# SHACL tutorial

This tutorial is based on the youtube webinar of Holger Knublauch  [SHACL Tutorial](https://www.youtube.com/watch?v=ccs-KhnWR1U)
    
For SKOS, see also
 [SKOS Tutorial](https://www.youtube.com/watch?v=3Q4v6vzj3Qk) by [DataFlair](https://www.youtube.com/channel/UCs6nmQZQ6pO1qG0e2fV6G7g).

and
 [SKOS Primer](https://www.w3.org/TR/skos-primer/) and the [SKOS Reference](https://www.w3.org/TR/skos-reference/).

In [None]:
! pip install pydotplus
! pip install graphviz

In [5]:
import rdflib

import matplotlib
import matplotlib.pyplot as plt

from pyshacl import Validator
from rdflib import Graph
# inline matplotlib plotting in jupyter notebook

import io
import pydotplus
from IPython.display import display, Image


# dot graph visualization

from rdflib.tools.rdf2dot import rdf2dot

# register rdf2dot plugin with rdflib

rdflib.plugin.register('dot', rdflib.tools.rdf2dot, 'RDF2DOT', 'RDF2DOT')

%matplotlib inline

In [2]:
# create a simple SKOS RDF graph (turtle format)

simple_skos_ttl_graph = """
@prefix rdf: <http://www.w3.org/1999/02/22-rdf-syntax-ns#> .
@prefix rdfs: <http://www.w3.org/2000/01/rdf-schema#> .
@prefix xsd: <http://www.w3.org/2001/XMLSchema#> .
@prefix owl: <http://www.w3.org/2002/07/owl#> .
@prefix sh: <http://www.w3.org/ns/shacl#> .
@prefix skos: <http://www.w3.org/2004/02/skos/core#> .
@prefix ex: <http://example.org/> .
@prefix shdemo: <http://w3id.org/oso/shacl-skos-demo-ontology/> .
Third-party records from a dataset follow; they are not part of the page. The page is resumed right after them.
(** The surface records what is painted and where.  Colours, gradients,
    line widths and shadows are not part of it. *)
Inductive DrawOp : Type :=
| FillRect (x y w h : Q)
| StrokeRect (x y w h : Q)
| FillRoundRect (x y w h r : Q)
| FillText (text : string) (x y : Q) (font : Font) (align : Align)
| StrokeLine (x1 y1 x2 y2 : Q)
| DrawImage (pixels : Pixels) (x y w h : Q).

Record Canvas : Type := mkCanvas {
  painted : list DrawOp;       (* in painting order *)
  console : list string        (* [console.warn] / [console.error] *)
}.

Definition blank : Canvas := mkCanvas [] [].

(** A drawing computation: it ends normally with a value, or it raises; in
    both cases the canvas keeps what was painted so far. *)
Inductive Completion (A : Type) : Type :=
| Done (a : A) (c : Canvas)
| Raised (e : JsError) (c : Canvas).
Arguments Done {A} a c.
Arguments Raised {A} e c.

Definition Draw (A : Type) : Type := Canvas -> Completion A.

#[global] Instance draw_ret : MRet Draw := fun A (a : A) c => Done a c.

#[global] Instance draw_bind : MBind Draw :=
  fun A B (k : A -> Draw B) (d : Draw A) c =>
    match d c with
    | Done a c' => k a c'
    | Raised e c' => Raised e c'
    end.

#[global] Instance draw_throw : MThrow JsError Draw :=
  fun A (e : JsError) c => Raised e c.

(** [try { body } catch (e) { handler }]. *)
Definition tryCatch {A} (body : Draw A) (handler : JsError -> Draw A) : Draw A :=
  fun c => match body c with
           | Done a c' => Done a c'
           | Raised e c' => handler e c'
           end.

Definition paint (op : DrawOp) : Draw unit :=
  fun c => Done tt (mkCanvas (painted c ++ [op]) (console c)).

Definition consoleLog (line : string) : Draw unit :=
  fun c => Done tt (mkCanvas (painted c) (console c ++ [line])).

(** [await loadImage(src)]. *)
Definition awaitImage (h : Host) (source : string) : Draw Image :=
  match loadImage h source with
  | Some img => mret img
  | None => mthrow LoadError
  end.

Definition liftResult {A} (r : Result A) : Draw A :=
  match r with
  | Ok a => mret a
  | Threw e => mthrow e
  end.

(** A drawing computation that never raises. *)
Definition completes {A} (d : Draw A) : Prop :=
  forall c : Canvas, exists (a : A) (c' : Canvas), d c = Done a c'.

(** A drawing computation that always raises [e]. *)
Definition raises {A} (e : JsError) (d : Draw A) : Prop :=
  forall c : Canvas, exists c' : Canvas, d c = Raised e c'.

(** ** The composer: [renderCertificate] *)

(** The [user] object of the renderer; [parseStudent] of the bulk exporter
    builds the same object. *)
Record Student : Type := mkStudent {
  student_id : string;
  rollno : string;
  student_name : string;
  telugu_name : string;
  photo_filename : string
}.

Record LanguagePack : Type := mkPack {
  header : string; event : string; subtitle : string;
  body1 : string; body2 : string; body3 : string; college : string;
  datePrefix : string; role : string; idLabel : string
}.

(** The double-quote character, as a one-character string. *)
Definition quote : string := String (Ascii.ascii_of_nat 34) EmptyString.

(** The translation dictionary [t] (lines 12-37); the Telugu literals are
    the bytes of the source file. *)
Definition t (lang : Lang) : LanguagePack :=
  match lang with
  | en => mkPack "CERTIFICATE OF PARTICIPATION" "AI KARYASHALA"
            "This certificate is awarded to"
            "for actively participating in the"
            "AI Awareness & Hands-on Bootcamp on 7th & 8th February 2026"
            "conducted at" "KIET, KAKINADA." "Issue Date"
            "Founder of AI Karyashala" "Certificate ID:"
  | te => mkPack "ప్రశంసా పత్రం" "AI కార్యశాల"
            "AI అవగాహన & హ్యాండ్స్-ఆన్ బూట్‌క్యాంప్"
            ("వీరు " +:+ quote +:+ "AI కార్యశాల" +:+ quote +:+ "లో పాల్గొన్నారు")
            "AI అవగాహన & హ్యాండ్స్-ఆన్ బూట్‌క్యాంప్"
            EmptyString "KIET కళాశాల, కాకినాడ లో నిర్వహించబడింది." "జారీ తేదీ:"
            "సమన్వయకర్త / శిక్షకుడు" "సర్టిఫికేట్ ID:"
  end.

Definition headerFont (lang : Lang) : string :=
  match lang with te => "Tiro Telugu, serif" | en => "UnifrakturCook, serif" end.

Definition uiFont (lang : Lang) : string :=
  match lang with te => "Tiro Telugu, sans-serif" | en => "Montserrat, sans-serif" end.

Definition qrUrl (user : Student) : string :=
  "https://aikaryashala.com/certificates/bootcamp/kiet/" +:+ rollno user.

Section Composer.

Variable h : Host.
Let m : Metrics := metrics h.

Local Open Scope Q_scope.

Definition WIDTH : Q := 3508.
Definition HEIGHT : Q := 2480.
Definition textCenterX : Q := 2100.

(** Lines 63-69: paints the text and returns its measured width. *)
Definition drawText (text : string) (x y : Q) (fontSize : Z) (font : string)
           (align : Align) (weight : string) : Draw Q :=
  paint (FillText text x y (mkFont weight fontSize font) align) ;;
  mret (m (mkFont weight fontSize font) text).

(** Lines 71-87. *)
Definition drawFrame : Draw unit :=
  paint (FillRect 0 0 WIDTH HEIGHT) ;;
  paint (StrokeRect 40 40 (WIDTH - 80) (HEIGHT - 80)) ;;
  paint (StrokeRect 60 60 (WIDTH - 120) (HEIGHT - 120)).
<http://w3id.org/oso/shacl-skos-demo-ontology> rdf:type owl:Ontology .


# City --------------------------------------------------------------

shdemo:City
    a owl:Class ;
    a sh:NodeShape ;
    rdfs:label "City"@en ;
    rdfs:subClassOf skos:Concept;
    sh:property shdemo:City-Population;
    .
# property shapes for City
shdemo:City-Population
    a sh:PropertyShape ;
    sh:path shdemo:population ;
    sh:datatype xsd:integer ;
    sh:minCount 1 ;
    sh:name "population"@en ;
    .

    
## Country --------------------------------------------------------------
shdemo:Country
    a owl:Class ;
    a sh:NodeShape ;
    rdfs:label "Country"@en ;
    rdfs:subClassOf skos:Concept;
    sh:property shdemo:Country-isoCode;
    sh:property shdemo:Country-capital;
    .

# property shapes for Country
# ISO Code
shdemo:Country-isoCode
    a sh:PropertyShape ;
    sh:path shdemo:isoCode ;
    sh:datatype xsd:string ;
    sh:minLength 2 ;
    sh:maxLength 2 ;
    sh:regex "[A-Z]{2}" ;
    sh:name "ISO Code"@en ;
    .    

 # Capital
shdemo:Country-capital
    a sh:PropertyShape ;
    sh:path shdemo:capital ;
    sh:class shdemo:City ;
    sh:datatype xsd:string ;
    sh:maxCount 1 ;
    sh:name "Capital"@en ;
    .   
# Capital of Country (inverse)

shdemo:City-capitalOf
    a sh:PropertyShape ;
    sh:path [ 
        sh:inversePath shdemo:Country-capital ;
        ] ;
    sh:class shdemo:Country ;
    sh:name "capital of"@en ;
    .

"""


In [6]:
# s. for more info:  https://stackoverflow.com/questions/39274216/visualize-an-rdflib-graph-in-python

def visualize(g):
    stream = io.StringIO()
    rdf2dot(g, stream, opts = {display})
    dg = pydotplus.graph_from_dot_data(stream.getvalue())
    png = dg.create_png()
    display(Image(png))

In [None]:
g = Graph()
g.parse(data=simple_skos_ttl_graph, format="turtle")
g.serialize(format="turtle")

visualize(g)

In [None]:
## visualize the graph

g = Graph()
g.parse(data=simple_skos_ttl_graph, format="turtle")
g.serialize(format="turtle")

# visualize the graph

# dot = g.serialize(format='dot')
# with open("simple_skos_graph.dot", "wb") as f:
#     f.write(dot)


In [None]:
shape_graph = rdflib.Graph()
shape_graph.parse(data=simple_skos_ttl_graph, format="turtle")

In [10]:
# create a Dataset that fullfills the SHACL constraints by instantiating the classes and properties defined in the ontology

valid_dataset = """
@prefix rdf: <http://www.w3.org/1999/02/22-rdf-syntax-ns#> .
@prefix rdfs: <http://www.w3.org/2000/01/rdf-schema#> .
@prefix xsd: <http://www.w3.org/2001/XMLSchema#> .
@prefix owl: <http://www.w3.org/2002/07/owl#> .
@prefix sh: <http://www.w3.org/ns/shacl#> .
@prefix skos: <http://www.w3.org/2004/02/skos/core#> .
@prefix shdemo: <http://w3id.org/oso/shacl-skos-demo-ontology/> .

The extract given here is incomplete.